Manaberita.com – SITUASI kemanusiaan di Sudan terus memburuk. Setelah lima hari pertempuran, puluhan rumah sakit runtuh dan institusi medis lumpuh. Sekitar 50 pusat kesehatan di ibu kota, Khartoum, dan sekitarnya terpaksa ditutup sejak pertempuran dimulai antara tentara dan Pasukan Pendukung Cepat (RSF) paramiliter, Hiba Morgan dari Al Jazeera melaporkan pada hari Kamis. Komite Sentral Dokter Sudan (CCSD) juga melukiskan gambaran suram tentang situasi medis negara itu, mengatakan 39 dari 59 rumah sakit di Khartoum dan negara bagian tetangga ditutup.

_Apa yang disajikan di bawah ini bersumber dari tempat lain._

Lemma owns_put ptr tx d0 d :
  idle d0 -> d = <[toRun ptr := making tx false]> d0 ->
  owns (L := L) live (putTransaction ptr tx)
    (fun err d' => match err with
                   | Some _ => idle d'
                   | None => d' = <[toRun ptr := making tx true]> d0
                   end) d.
Proof.
  intros Hd0 Hd. assert (Hp : d !! toRun ptr = Some (making tx false)) by (subst; by rewrite lookup_insert_eq).
  apply own_attempt. intros w. destruct (Server (udp w)) as [srv|] eqn:Hs.
  - destruct (on_udp (PutTransaction ptr tx) w) as [err w'] eqn:He. intros F Hi _ HF Hj.
    destruct (held _ _ _ _ HF Hp) as [Hall HFp].
    pose proof (ledger_put _ _ ptr tx Hj (winv_udp _ Hi) Hall ltac:(by rewrite Hs)) as Hput.
    rewrite He in Hput. unfold on_udp in He. pose proof (put_rest ptr tx (udp w)) as (_ & _ & _ & Hnx).
    destruct (PutTransaction ptr tx (udp w)) as [err' u]. simplify_eq/=. destruct err as [e|].
    + exists (delete (toRun ptr) (<[toRun ptr := making tx false]> d0)).
      rewrite all_delete by done. split_and!; [by apply apart_delete|done|by apply deal_give|].
      by apply idle_put_back.
    + exists (<[toRun ptr := making tx true]> (<[toRun ptr := making tx false]> d0)).
      rewrite all_insert. split_and!; [by apply apart_insert|done| |by rewrite insert_insert_eq].
      eapply deal_phase; [done| |done..]. intros tx' b [= <- <-]. by eexists _, _.
  - intros F Hi _ HF Hj. destruct (held _ _ _ _ HF Hp) as [Hall HFp]. exists (delete (toRun ptr) d).
    rewrite all_delete by done. split_and!; [by apply apart_delete| |by apply deal_give|].
    + apply ledger_drop; [done|by rewrite Hall|]. intros c s. by rewrite (no_server_no_slot _ _ c s Hj Hs).
    + subst d. by apply idle_put_back.
Qed.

Melansir dari Aljazeera, Kementerian Kesehatan Sudan mengatakan pada Rabu bahwa 16 rumah sakit rusak dalam bentrokan yang memaksa ribuan orang mengungsi ke tempat aman. Menurut Persatuan Dokter Sudan, hingga 70% rumah sakit di Khartoum dan negara bagian tetangga telah “ditutup” karena pertempuran, dan tidak ada rumah sakit di Khartoum yang dapat memberikan layanan penuh. Organisasi Kesehatan Dunia (WHO) memperingatkan bahwa hampir 300 orang telah meninggal dan 3.000 lainnya terluka karena rumah sakit kehabisan darah, peralatan transfusi, cairan infus dan persediaan penting lainnya. “Membangun” sistem Banyak rumah sakit di Khartoum terkonsentrasi di zona pertempuran.
“Terlalu banyak yang terluka saat ini karena terlalu sedikit rumah sakit untuk merawat yang terluka dan jumlah dokter terbatas,” kata dokter Kementerian Kesehatan Sudan Ezra Abu Shama kepada Reuters. “Tetapi tidak semua yang terluka dapat mencapai rumah sakit yang diserang… Kita perlu membuka rumah sakit umum dan swasta untuk menyediakan perawatan medis bagi semua yang terluka dan semua pasien.”
Sistem kesehatan Sudan dalam kondisi baik sebelum konflik baru-baru ini, Farid Abdulkadir, kepala delegasi Federasi Palang Merah dan Bulan Sabit Merah Internasional Sudan-Eritrea, mengatakan kepada Al Jazeera. Abdul-Qadir mengatakan sistem berada di bawah tekanan terus-menerus karena pemberontakan tahun 2019 yang menggulingkan mantan Presiden Omar al-Bashir dan pandemi COVID-19 yang dimulai tidak lama kemudian. Peristiwa minggu ini “berdampak pada sistem kesehatan,” katanya.
Ketika karyawan menjadi terlalu banyak bekerja dan tidak stabil, sistem “rusak”, tambahnya. Perjanjian gencatan senjata keempat pada hari Rabu, yang akan memungkinkan kelompok kemanusiaan untuk memberikan bantuan medis kepada yang terluka dan membantu warga sipil, gagal terwujud karena pasukan Sudan dan RSF terus berperang. Kedua belah pihak menuduh yang lain melanggar gencatan senjata.